The lawyer is a hired gun. He is paid money by one stranger to go into court and slander another stranger. The lawyer’s creed is the popular maxim of Cicero (a famous lawyer from Ancient Rome):
“When you have no basis for an argument, abuse the plaintiff.” (Pro Flacco, Cicero).
In other words, “when you don’t have a case – slander the other side”.
Justice is not the lawyer’s concern. His only “moral” concern is to what extent he zealously represents his client – not whether justice is achieved. And if he represents someone guilty it is his solemn obligation to see that justice is perverted.
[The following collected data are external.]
(** X14.  What a cell holds for any list of minima: the usable count is at
    most the attempted count; there is no mean exactly when nothing is
    usable; and otherwise the mean is the sum of all present minima
    divided by the usable count, the number of present minima that are
    not zero. *)
Theorem cell_mean (mins : list (option Q)) :
  (usable (cell_of mins) <= attempted (cell_of mins))%nat /\
  match mean (cell_of mins) with
  | NoData => usable (cell_of mins) = 0%nat
  | Mean q =>
      (0 < usable (cell_of mins))%nat /\
      q == sum mins / inject_Z (Z.of_nat (usable (cell_of mins)))
  end.
Proof.
  unfold cell_of. cbn [usable attempted mean].
  split; [apply filter_length_le|].
  destruct (List.length (filter truthy mins)) as [|n] eqn:E; [reflexivity|].
  split; [lia|].
  apply Qdiv_comp; [apply sum_filter_truthy|reflexivity].
Qed.

(** ** How many outcomes a cell of [main] counts *)

Lemma length_mins_for_jobs {X} (js : list (str * str * X)) d p :
  forall ms : list (option Q),
  List.length ms = List.length js ->
  List.length (mins_for (zip3 (providers_of js) (domains_of js) ms) d p)
  = List.length (filter (fun j => str_eqb (snd (fst j)) d && str_eqb (fst (fst j)) p) js).
Proof.
  unfold mins_for, providers_of, domains_of.
  induction js as [|[[p' d'] x] js IH]; intros [|m ms] H; try discriminate.
  - reflexivity.
  - injection H as H. cbn [map zip3 filter fst snd].
    specialize (IH ms H). rewrite length_map in IH.
    destruct (str_eqb d' d && str_eqb p' p); cbn [map List.length];
      rewrite ?length_map; now rewrite IH.
Qed.

Lemma count_jobs_of_domain (d' : str) (pairs : list (str * str)) d p :
  List.length
    (filter (fun j : str * str * coro (option PingResults) =>
               str_eqb (snd (fst j)) d && str_eqb (fst (fst j)) p)
       (map (fun '(provider, server) =>
               (provider, d',
                get_results d' (Some server) (Some provider) best_of (Some Semaphore)))
            pairs))
  = ((if str_eqb d' d then 1 else 0)
     * List.length (filter (fun pr => str_eqb (fst pr) p) pairs))%nat.
Proof.
  induction pairs as [|[provider server] pairs IH]; cbn [map filter fst snd].
  - destruct (str_eqb d' d); reflexivity.
  - destruct (str_eqb d' d); cbn [andb] in *;
      [destruct (str_eqb provider p)|];
      cbn [List.length Nat.mul Nat.add] in *; rewrite IH; lia.
Qed.

Lemma count_jobs domains pairs d p :
  List.length
    (filter (fun j => str_eqb (snd (fst j)) d && str_eqb (fst (fst j)) p)
            (jobs domains pairs))
  = (List.length (filter (fun x => str_eqb x d) (firstn num_domains domains))
     * List.length (filter (fun pr => str_eqb (fst pr) p) pairs))%nat.
Proof.
  unfold jobs. induction (firstn num_domains domains) as [|d' ds IH].
  - reflexivity.
  - cbn [flat_map filter]. rewrite filter_app, length_app, IH, count_jobs_of_domain.
    destruct (str_eqb d' d); cbn [List.length Nat.mul Nat.add]; lia.
Qed.

(** X15.  In the table of [main], the cell of a domain and a provider
    counts one attempt for every address of the provider in the
    assignment, times the number of times the domain is listed. *)
Theorem attempts_per_cell (domains : list str) (pairs : list (str * str))
  (results : list (option PingResults)) (d p : str) (c : cell) :
  let js := jobs domains pairs in
  List.length results = List.length js ->
  cell_at (aggregate (providers_of js) (domains_of js) results) d p = Some c ->
  attempted c
  = (List.length (filter (fun x => str_eqb x d) (firstn num_domains domains))
     * List.length (filter (fun pr => str_eqb (fst pr) p) pairs))%nat.
Proof.
  intros js Hlen Hc. rewrite cell_at_aggregate in Hc.
  pose proof (mins_at_group (providers_of js) (domains_of js) (mins_of results) d p) as H.
  unfold mins_at in H.
  destruct (get (group_mins (providers_of js) (domains_of js) (mins_of results)) d)
    as [inner|]; [|discriminate].
  destruct (get inner p) as [mins|]; [|discriminate].
  injection Hc as <-. cbn [cell_of attempted]. rewrite H.
  rewrite length_mins_for_jobs by (unfold mins_of; now rewrite length_map).
  apply count_jobs.
Qed.

Lemma attempts_per_cell_witness :
  exists c,
    cell_at (aggregate
               (providers_of (jobs [lit "x.org"] (index_major SERVERS)))
               (domains_of (jobs [lit "x.org"] (index_major SERVERS)))
               [None; None; None; None])
            (lit "x.org") (lit "google") = Some c /\
    attempted c = 2%nat.
Proof.
  eexists. split; [reflexivity|].
  exact (attempts_per_cell [lit "x.org"] (index_major SERVERS)
           [None; None; None; None] (lit "x.org") (lit "google") _ eq_refl eq_refl).
Defined.

End CellMore.

(* ================================================================== *)
(** * Further properties of the tasks sharing the semaphore *)
(* ================================================================== *)

Module PoolMore.
Import Py Parser Aio Task Batch Pool PoolRun Samples PoolFacts.

Section Slots.
Context {A : Type}.

Lemma finished_not_holding n0 (s : state A) t :
  invariant n0 s -> In t (tasks s) -> finished t = true -> fst t = false.
Proof.
  intros [_ Hall] Hin Hf. rewrite Forall_forall in Hall.
  specialize (Hall t Hin). destruct t as [held c]. unfold finished in Hf.
  cbn [fst snd] in *. destruct c; try discriminate. exact Hall.
Qed.
Lemma py_round2_le_100 (x : Q) : (x <= 100)%Q -> (py_round2 x <= 100)%Q.
Proof.
  intros H. unfold py_round2. rewrite Qred_correct.
  assert (H1 : (x * 100 <= inject_Z 10000)%Q)
    by (change (inject_Z 10000) with 10000%Q; lra).
  apply round_half_even_le in H1.
  rewrite Zle_Qle in H1. change (inject_Z 10000) with 10000%Q in H1.
  generalize dependent (inject_Z (round_half_even (x * 100))). intros n H1.
  unfold Qdiv. change (/ 100)%Q with (1 # 100)%Q. lra.
Qed.

(** X14. In the summary of the WFO compliance report the compliant count
    lies between 0 and the number of employees, compliant and
    non-compliant add up to it, and the compliance rate lies between 0
    and 100: it is compliant / total x 100, computed in doubles and
    rounded to two decimals, when there is an employee, and the report
    of no employee has 0 employees, 0 compliant, 0 non-compliant and rate
    0. When the weekly summaries are those of [calculate_weekly_summary]
    with less than 20000 expected minutes, the non-compliant employees
    are exactly the RED ones. *)
Theorem X14_wfo_report_counts (summaries : list WeeklySummary) :
  (0 <= compliant (wfo_report_summary summaries) <=
     total_employees (wfo_report_summary summaries) /\
   compliant (wfo_report_summary summaries) +
     non_compliant (wfo_report_summary summaries) =
     total_employees (wfo_report_summary summaries) /\
   (0 <= compliance_rate (wfo_report_summary summaries) <= 100)%Q /\
   total_employees (wfo_report_summary summaries) = Z.of_nat (length summaries) /\
   (0 < total_employees (wfo_report_summary summaries) ->
    compliance_rate (wfo_report_summary summaries) =
    py_round2 (float_percent (compliant (wfo_report_summary summaries))
                             (total_employees (wfo_report_summary summaries)))) /\
   (total_employees (wfo_report_summary summaries) = 0 ->
    compliant (wfo_report_summary summaries) = 0 /\
    non_compliant (wfo_report_summary summaries) = 0 /\
    compliance_rate (wfo_report_summary summaries) = 0%Q) /\
   wfo_report_summary [] = mkCounts 0 0 0 0%Q) /\
  (Forall (fun w => exists self ws we ds,
                      w = weekly_of self ws we ds /\ expected_minutes w < 20000)
          summaries ->
   non_compliant (wfo_report_summary summaries) =
   Z.of_nat (length (filter (fun w => w_status w = RED) summaries))).
Proof.
  unfold wfo_report_summary, compliant_count. simpl.
  rewrite compliant_count_from.
  pose proof (length_filter (fun w => is_compliant w = true) summaries) as Hle.
  split; [split; [lia|split; [lia|split; [|split; [done|split; [|split; [|done]]]]]]|].
  - case_decide as Hn.
    + split.
      * apply py_round2_nonneg.
        match goal with
        | |- context [float_percent ?c ?n] =>
            pose proof (float_percent_ge c n 0 1 Hn ltac:(lia)) as H
        end.
        assert (Hc : (0 <= fl (fl (0 # 1) * 100))%Q) by (vm_compute; discriminate).
        lra.
      * apply py_round2_le_100.
        match goal with
        | |- context [float_percent ?c ?n] =>
            pose proof (float_percent_le c n 1 1 Hn ltac:(lia)) as H
        end.
        assert (Hc : (fl (fl (1 # 1) * 100) <= 100)%Q) by (vm_compute; discriminate).
        lra.
    + split; vm_compute; discriminate.
  - intros Hn. by rewrite decide_True.
  - intros Hn. rewrite decide_False by lia. split; [lia|]. split; [lia|reflexivity].
  - intros Hall. induction Hall as [|w l Hw Hall IH]; [done|].
    pose proof (length_filter (fun w => is_compliant w = true) l) as Hl.
    specialize (IH Hl). rewrite !filter_cons. simpl length.
    destruct Hw as (self & ws & we & ds & -> & He).
    pose proof (weekly_of_compliant self ws we ds He) as Hc.
    destruct (decide (is_compliant (weekly_of self ws we ds) = true)) as [H1|H1].
    + rewrite decide_False by (by apply Hc). simpl length. lia.
    + rewrite decide_True.
      * simpl length. lia.
      * destruct (decide (w_status (weekly_of self ws we ds) = RED)); [done|].
        destruct H1. by apply Hc.
Qed.
Lemma summaries_set_nextConceptId v w : summaries (set_nextConceptId v w) = summaries w.
Proof. reflexivity. Qed.

Lemma summaries_set_log v w : summaries (set_log v w) = summaries w.
Proof. reflexivity. Qed.

Lemma summaries_set_detached v w : summaries (set_detached v w) = summaries w.
Proof. reflexivity. Qed.

Lemma concepts_set_documents v w : concepts (set_documents v w) = concepts w.
Proof. reflexivity. Qed.

Lemma concepts_set_summaries v w : concepts (set_summaries v w) = concepts w.
Proof. reflexivity. Qed.

Lemma concepts_set_concepts v w : concepts (set_concepts v w) = v.
Proof. reflexivity. Qed.

Lemma concepts_set_nextDocumentId v w : concepts (set_nextDocumentId v w) = concepts w.
Proof. reflexivity. Qed.

Lemma concepts_set_nextSummaryId v w : concepts (set_nextSummaryId v w) = concepts w.
Proof. reflexivity. Qed.

Lemma concepts_set_nextConceptId v w : concepts (set_nextConceptId v w) = concepts w.
Proof. reflexivity. Qed.

Lemma concepts_set_log v w : concepts (set_log v w) = concepts w.
Proof. reflexivity. Qed.

Lemma concepts_set_detached v w : concepts (set_detached v w) = concepts w.
Proof. reflexivity. Qed.

Lemma nextDocumentId_set_documents v w : nextDocumentId (set_documents v w) = nextDocumentId w.
Proof. reflexivity. Qed.

Lemma nextDocumentId_set_summaries v w : nextDocumentId (set_summaries v w) = nextDocumentId w.
Proof. reflexivity. Qed.

Lemma nextDocumentId_set_concepts v w : nextDocumentId (set_concepts v w) = nextDocumentId w.
Proof. reflexivity. Qed.

Lemma nextDocumentId_set_nextDocumentId v w : nextDocumentId (set_nextDocumentId v w) = v.
Proof. reflexivity. Qed.

Lemma nextDocumentId_set_nextSummaryId v w : nextDocumentId (set_nextSummaryId v w) = nextDocumentId w.
Proof. reflexivity. Qed.

Lemma nextDocumentId_set_nextConceptId v w : nextDocumentId (set_nextConceptId v w) = nextDocumentId w.
Proof. reflexivity. Qed.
“Under our adversary system, the role of counsel is not to make sure the truth is ascertained but to advance his client’s cause by any ethical means. Within the limits of professional propriety, causing delay and sowing confusion not only are his right but
may be his duty.” (Walters v. Nat. Assn. of Radiation Survivors (1984) 473 U.S. 305,325).
An Ancient Roman law – lex cincia – prohibited paying fees to lawyers for representing anyone in court:
“If no one paid a fee for lawsuits, there would be less of them! As it is, feuds, charges, malevolence and slander are encouraged.” (Tacitus, The Annals of Imperial Rome, Penguin Books, Harmondsworth, 1956, pg.233).
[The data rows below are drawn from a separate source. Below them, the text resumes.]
(** * next-nice-datatable: data pipeline and export utilities

    A shallow embedding of the v2 sources of the table hook
    ([useDataTable]) and of the export utilities ([exportUtils]), together
    with the part of the JavaScript value model those functions rely on.

    Modelling conventions.
    - Strings are sequences of code units in the Latin-1 range, carried by
      [string].
    - Numbers are the integers ([Z]); a failed numeric coercion (NaN) is
      [None] in [option Z].
    - Objects carry a reference identity, their own data properties in
      insertion order and their prototype.  Rows are plain data: they hold
      no user-defined accessors or proxies.
    - A date is a valid date, carried with its time value: Invalid Date is
      not a value of the model.
    - Engine services whose result depends on the locale or on the clock
      are fields of the class [Host]. *)

From Stdlib Require Import ZArith List String Ascii Bool Arith Lia.
From Stdlib Require Import Sorting.Permutation Sorting.Sorted.
From Stdlib Require Import Numbers.DecimalString.
Import ListNotations.

Local Open Scope string_scope.
Local Open Scope list_scope.
Local Open Scope nat_scope.
Set Warnings "-register-all".

Infix "+++" := String.append (right associativity, at level 60).

(* ====================================================================== *)
(** ** JavaScript values *)
(* ====================================================================== *)

Module JS.

(** Built-in prototype objects reachable from table data. *)
Inductive intrinsic : Type :=
| ObjectPrototype
| ArrayPrototype
| DatePrototype
| StringPrototype
| NumberPrototype
| BooleanPrototype
| FunctionPrototype.

Inductive value : Type :=
| VUndefined
| VNull
| VBool (b : bool)
| VNum (n : Z)
| VStr (s : string)
| VFun (name : string)
| VDate (ref : nat) (time : Z)
| VArr (ref : nat) (items : list value)
| VObj (ref : nat) (own : list (string * value)) (proto : value)
| VIntrinsic (i : intrinsic).

(** The results of the [typeof] operator that the sources test for. *)
Inductive jstype : Type :=
| TUndefined | TObject | TBoolean | TNumber | TString | TFunction.

Definition typeof (v : value) : jstype :=
  match v with
  | VUndefined => TUndefined
  | VNull => TObject
  | VBool _ => TBoolean
  | VNum _ => TNumber
  | VStr _ => TString
  | VFun _ => TFunction
  | VDate _ _ | VArr _ _ | VObj _ _ _ | VIntrinsic _ => TObject
  end.

Definition jstype_eqb (a b : jstype) : bool :=
  match a, b with
  | TUndefined, TUndefined | TObject, TObject | TBoolean, TBoolean
  | TNumber, TNumber | TString, TString | TFunction, TFunction => true
  | _, _ => false
  end.

(** [v === null || v === undefined] *)
Definition isNullish (v : value) : bool :=
  match v with
  | VUndefined | VNull => true
  | _ => false
  end.

(** Abrupt completions. *)
Inductive error : Type :=
| TypeError (msg : string).

Inductive result (A : Type) : Type :=
| Ok (a : A)
| Throw (e : error).

Arguments Ok {A} a.
Arguments Throw {A} e.

Definition natToString (n : nat) : string :=
  NilEmpty.string_of_uint (Nat.to_uint n).

Definition intToString (z : Z) : string :=
  NilEmpty.string_of_int (Z.to_int z).

(** *** Property lookup *)

(** What a property lookup finds: a data property, or the [__proto__]
    accessor inherited from [Object.prototype]. *)
Inductive slot : Type :=
| Data (v : value)
| ProtoAccessor.

Fixpoint assoc {A : Type} (key : string) (l : list (string * A)) : option A :=
  match l with
  | [] => None
  | (k, v) :: rest => if String.eqb k key then Some v else assoc key rest
  end.

Definition objectMethods : list string :=
  ["toString"; "toLocaleString"; "valueOf"; "hasOwnProperty";
   "isPrototypeOf"; "propertyIsEnumerable"].

Definition arrayMethods : list string :=
  ["concat"; "every"; "filter"; "find"; "forEach"; "includes"; "indexOf";
   "join"; "map"; "pop"; "push"; "reduce"; "slice"; "some"; "sort";
   "toString"].

Definition dateMethods : list string :=
  ["getTime"; "toISOString"; "toLocaleDateString"; "toLocaleString";
   "toString"; "valueOf"].

Definition stringMethods : list string :=
  ["charAt"; "endsWith"; "includes"; "indexOf"; "localeCompare"; "replace";
   "slice"; "split"; "startsWith"; "toLowerCase"; "toString"; "trim";
   "valueOf"].

Definition numberMethods : list string :=
  ["toFixed"; "toLocaleString"; "toString"; "valueOf"].

Definition booleanMethods : list string := ["toString"; "valueOf"].

Definition functionMethods : list string :=
  ["apply"; "bind"; "call"; "toString"].

Definition constructorName (i : intrinsic) : string :=
  match i with
  | ObjectPrototype => "Object"
  | ArrayPrototype => "Array"
  | DatePrototype => "Date"
  | StringPrototype => "String"
  | NumberPrototype => "Number"
  | BooleanPrototype => "Boolean"
  | FunctionPrototype => "Function"
  end.

Definition methodsOf (i : intrinsic) : list string :=
  match i with
  | ObjectPrototype => objectMethods
  | ArrayPrototype => arrayMethods
  | DatePrototype => dateMethods
  | StringPrototype => stringMethods
  | NumberPrototype => numberMethods
  | BooleanPrototype => booleanMethods
  | FunctionPrototype => functionMethods
  end.

(** Own properties of a built-in prototype (a representative selection of
    its methods). *)
Definition intrinsicOwn (i : intrinsic) (key : string) : option slot :=
  if String.eqb key "constructor" then Some (Data (VFun (constructorName i)))
  else if existsb (String.eqb key) (methodsOf i) then Some (Data (VFun key))
  else match i with
       | ObjectPrototype =>
           if String.eqb key "__proto__" then Some ProtoAccessor else None
       | _ => None
       end.

(** Lookup starting at a built-in prototype: every one of them inherits
    from [Object.prototype], whose own prototype is [null]. *)
Definition intrinsicGet (i : intrinsic) (key : string) : option slot :=
  match intrinsicOwn i key with
  | Some s => Some s
  | None =>
      match i with
      | ObjectPrototype => None
      | _ => intrinsicOwn ObjectPrototype key
      end
  end.

(** The index [i < n] whose canonical decimal form is [key]. *)
Definition indexOfKey (key : string) (n : nat) : option nat :=
  find (fun i => String.eqb (natToString i) key) (seq 0 n).

Definition arrayOwn (items : list value) (key : string) : option value :=
  if String.eqb key "length" then Some (VNum (Z.of_nat (List.length items)))
  else match indexOfKey key (List.length items) with
       | Some i => nth_error items i
       | None => None
       end.

Definition stringOwn (s : string) (key : string) : option value :=
  if String.eqb key "length" then Some (VNum (Z.of_nat (String.length s)))
  else match indexOfKey key (String.length s) with
       | Some i => Some (VStr (String.substring i 1 s))
       | None => None
       end.

Definition orElse {A : Type} (o : option A) (d : option slot) (f : A -> slot)
  : option slot :=
  match o with
  | Some a => Some (f a)
  | None => d
  end.

(** Own properties first, then the prototype chain. *)
Fixpoint findSlot (o : value) (key : string) : option slot :=
  match o with
  | VUndefined | VNull => None
  | VBool _ => intrinsicGet BooleanPrototype key
  | VNum _ => intrinsicGet NumberPrototype key
  | VStr s => orElse (stringOwn s key) (intrinsicGet StringPrototype key) Data
  | VFun _ => intrinsicGet FunctionPrototype key
  | VDate _ _ => intrinsicGet DatePrototype key
  | VArr _ items =>
      orElse (arrayOwn items key) (intrinsicGet ArrayPrototype key) Data
  | VObj _ own proto =>
      match assoc key own with
      | Some v => Some (Data v)
      | None => findSlot proto key
      end
  | VIntrinsic i => intrinsicGet i key
  end.

(** The [[Prototype]] of a value (of its wrapper, for a primitive). *)
Definition protoOf (o : value) : value :=
  match o with
  | VUndefined | VNull => VNull
  | VBool _ => VIntrinsic BooleanPrototype
  | VNum _ => VIntrinsic NumberPrototype
  | VStr _ => VIntrinsic StringPrototype
  | VFun _ => VIntrinsic FunctionPrototype
  | VDate _ _ => VIntrinsic DatePrototype
  | VArr _ _ => VIntrinsic ArrayPrototype
  | VObj _ _ proto => proto
  | VIntrinsic ObjectPrototype => VNull
  | VIntrinsic _ => VIntrinsic ObjectPrototype
  end.

(** The member access [o[key]] on a receiver that is not [null] or
    [undefined]: the property found along the prototype chain, or
    [undefined]. *)
Definition member (o : value) (key : string) : value :=
  match findSlot o key with
  | Some (Data v) => v
  | Some ProtoAccessor => protoOf o
  | None => VUndefined
  end.

(** The member access [o[key]] in general: a [TypeError] on [null] and
    [undefined]. *)
Definition get (o : value) (key : string) : result value :=
  if isNullish o
  then Throw (TypeError "Cannot read properties of null or undefined")
  else Ok (member o key).

(** *** [String.prototype.split] on a one-character separator *)

Fixpoint splitOn (sep : ascii) (s : string) : list string :=
  match s with
  | EmptyString => [EmptyString]
  | String c rest =>
      if Ascii.eqb c sep then EmptyString :: splitOn sep rest
      else match splitOn sep rest with
           | [] => [String c EmptyString]
           | seg :: segs => String c seg :: segs
           end
  end.

(** *** String operations *)

Definition dq : string := String "034"%char EmptyString.
Definition nl : string := String "010"%char EmptyString.

(** Lower-casing of one Latin-1 code unit. *)
Definition lowerChar (c : ascii) : ascii :=
  let n := nat_of_ascii c in
  if ((65 <=? n)%nat && (n <=? 90)%nat)
     || ((192 <=? n)%nat && (n <=? 222)%nat && negb (n =? 215)%nat)
  then ascii_of_nat (n + 32)
  else c.

Fixpoint toLowerCase (s : string) : string :=
  match s with
  | EmptyString => EmptyString
  | String c rest => String (lowerChar c) (toLowerCase rest)
  end.

Fixpoint startsWith (s p : string) {struct p} : bool :=
  match p with
  | EmptyString => true
  | String c p' =>
      match s with
      | EmptyString => false
      | String d s' => Ascii.eqb c d && startsWith s' p'
      end
  end.

Fixpoint includes (s p : string) : bool :=
  startsWith s p ||
  match s with
  | EmptyString => false
  | String _ s' => includes s' p
  end.

Definition endsWith (s p : string) : bool :=
  let ls := String.length s in
  let lp := String.length p in
  (lp <=? ls)%nat && String.eqb (String.substring (ls - lp) lp s) p.

(** [parts.join(sep)] *)
Fixpoint join (sep : string) (parts : list string) : string :=
  match parts with
  | [] => EmptyString
  | [p] => p
  | p :: rest => p +++ sep +++ join sep rest
  end.

(** *** Host services *)

(** Built-ins whose result depends on the locale, the time zone or the
    engine.  [localeCompare] returns a number of which only the sign is
    used; [stringToNumber] is the string-to-number conversion, [None]
    standing for NaN. *)
Class Host : Type := {
  localeCompare : string -> string -> Z;
  stringToNumber : string -> option Z;
  functionToString : string -> string;
  dateToString : Z -> string;
  dateToISOString : Z -> string;
  dateToLocaleDateString : Z -> string;
  jsonStringify : value -> string
}.

Section Coercions.

Context {host : Host}.

(** [String(v)].  Objects are taken to inherit the default [toString]. *)
Fixpoint String_ (v : value) : string :=
  match v with
  | VUndefined => "undefined"
  | VNull => "null"
  | VBool true => "true"
  | VBool false => "false"
  | VNum n => intToString n
  | VStr s => s
  | VFun name => functionToString name
  | VDate _ t => dateToString t
  | VArr _ items =>
      join ","
        ((fix each (l : list value) : list string :=
            match l with
            | [] => []
            | item :: rest =>
                (if isNullish item then EmptyString else String_ item)
                  :: each rest
            end) items)
  | VObj _ _ _ => "[object Object]"
  | VIntrinsic _ => "[object Object]"
  end.

(** [Number(v)], [None] standing for NaN. *)
Definition Number_ (v : value) : option Z :=
  match v with
  | VUndefined => None
  | VNull => Some 0%Z
  | VBool true => Some 1%Z
  | VBool false => Some 0%Z
  | VNum n => Some n
  | VStr s => stringToNumber s
  | VDate _ t => Some t
  | _ => stringToNumber (String_ v)
  end.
Lawyers are motivated by greed, not by any sense of justice.
The notion that lawyers are “officers of the court” and that the lawyer business is non-commercial was deemed “sanctimonious humbug” by the U.S. Supreme Court: “‘We all know that law offices are big businesses, that they may have billion-dollar or million-dollar clients, they’re run with computers, and all the rest. And so the argument may be made that to term them noncommercial is sanctimonious humbug.” (Bates v. State Bar of Arizona (1976) 433 U.S. 350,368 (n.19)).
Positive aspects of jury service are outweighed by having to participate in a primitive, dysfunctional, dishonest “adversary” litigation system.
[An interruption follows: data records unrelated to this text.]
Lemma recipe_calls_http_then_smtp_witness :
  exists smtp,
    fst (dispatch pasta_world pasta_request) =
    HttpGet recipe_search_url
      (recipe_search_params (VStr "pasta") (VStr "SPOONACULAR_API_KEY"))
    :: smtp
    /\ Forall (fun ev => is_smtp ev = true) smtp.
Proof.
  apply (recipe_calls_http_then_smtp pasta_world
           [("type", VStr "recipe"); ("food_type", VStr "pasta");
            ("recipient_email", VStr "a@b.com")]).
  reflexivity.
Defined.

(** X17.  [send_email] makes a single attempt, cut at the first step
    that raises: the calls it makes are exactly connect; then STARTTLS
    if connect succeeded; then login if STARTTLS succeeded; then, if the
    login succeeded and the message could be built, one [sendmail]; then
    [quit] if [sendmail] succeeded.  Nothing is retried and [quit] is
    not called after a failure. *)
Theorem send_email_single_attempt (w : World) (self : EmailAutomation)
    (recipient_email : value) (subject body : string) :
  fst (send_email w self recipient_email subject body) =
  (SmtpConnect (smtp_server self) (smtp_port self)
   :: match smtp_connect w (smtp_server self) (smtp_port self) with
      | Raise _ => []
      | Ok _ =>
      SmtpStarttls
      :: match smtp_starttls w with
         | Raise _ => []
         | Ok _ =>
         SmtpLogin (email_address self) (email_password self)
         :: match smtp_login w (email_address self) (email_password self) with
            | Raise _ => []
            | Ok _ =>
            match mime_as_string w (outgoing self recipient_email subject body) with
            | Raise _ => []
            | Ok text =>
            SmtpSendmail (email_address self) recipient_email text
            :: match smtp_sendmail w (email_address self) recipient_email text with
               | Raise _ => []
               | Ok _ => [SmtpQuit]
               end
            end
            end
         end
      end).
Proof.
  unfold send_email, outgoing.
  set (handler := fun e : exn => bind _ _).
  assert (Hcaught : forall t e, fst (try_except (t, Raise e) handler) = t).
  { intros t e. unfold handler.
    rewrite (caught_print_ret w t e (fun e0 => "SMTP Email sending error: " ++ e0)
                              (fun e0 => (false, e0))).
    reflexivity. }
  clearbody handler.
  destruct (smtp_connect w (smtp_server self) (smtp_port self)) as [[] | e];
    [| cbn [call lift ret bind fst snd app]; apply Hcaught].
  destruct (smtp_starttls w) as [[] | e];
    [| cbn [call lift ret bind fst snd app]; apply Hcaught].
  destruct (smtp_login w (email_address self) (email_password self)) as [[] | e];
    [| cbn [call lift ret bind fst snd app]; apply Hcaught].
  cbn [call lift ret bind fst snd app].
  destruct (mime_as_string w _) as [text | e];
    [| cbn [call lift ret bind fst snd app]; apply Hcaught].
  cbn [call lift ret bind fst snd app].
  destruct (smtp_sendmail w (email_address self) recipient_email text) as [[] | e];
    [| cbn [call lift ret bind fst snd app]; apply Hcaught].
  destruct (smtp_quit w) as [[] | e]; cbn [call lift ret bind fst snd app];
    [reflexivity | apply Hcaught].
Qed.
a. I recognize the positive side of jury service. The juror does indeed have a special role.
i. Jury as alternative to corrupt judges
Non-jury trials (“bench trials”) take place in front of a judge. And American judges are, and have been, widely mistrusted. For example, Ashman, The Finest Judges Money Can Buy (Nash Pub. 1973) – includes 74 documented cases of corrupt judges, and states the following: “American justice is choking on judicial pollution. The following cases are documented proof that it is no longer a question of occasional corruption, but a decided pattern of conflicts of interest, chronic bribery, profound abuse of office, loathsome nepotism, infamous sexual perversions and pernicious payoffs. . . .”.
And, there’s been no shortage of judicial corruption since the 1970’s. In fact, throughout American history judges have been mistrusted (after all, they’re generally chosen from the ranks of lawyers).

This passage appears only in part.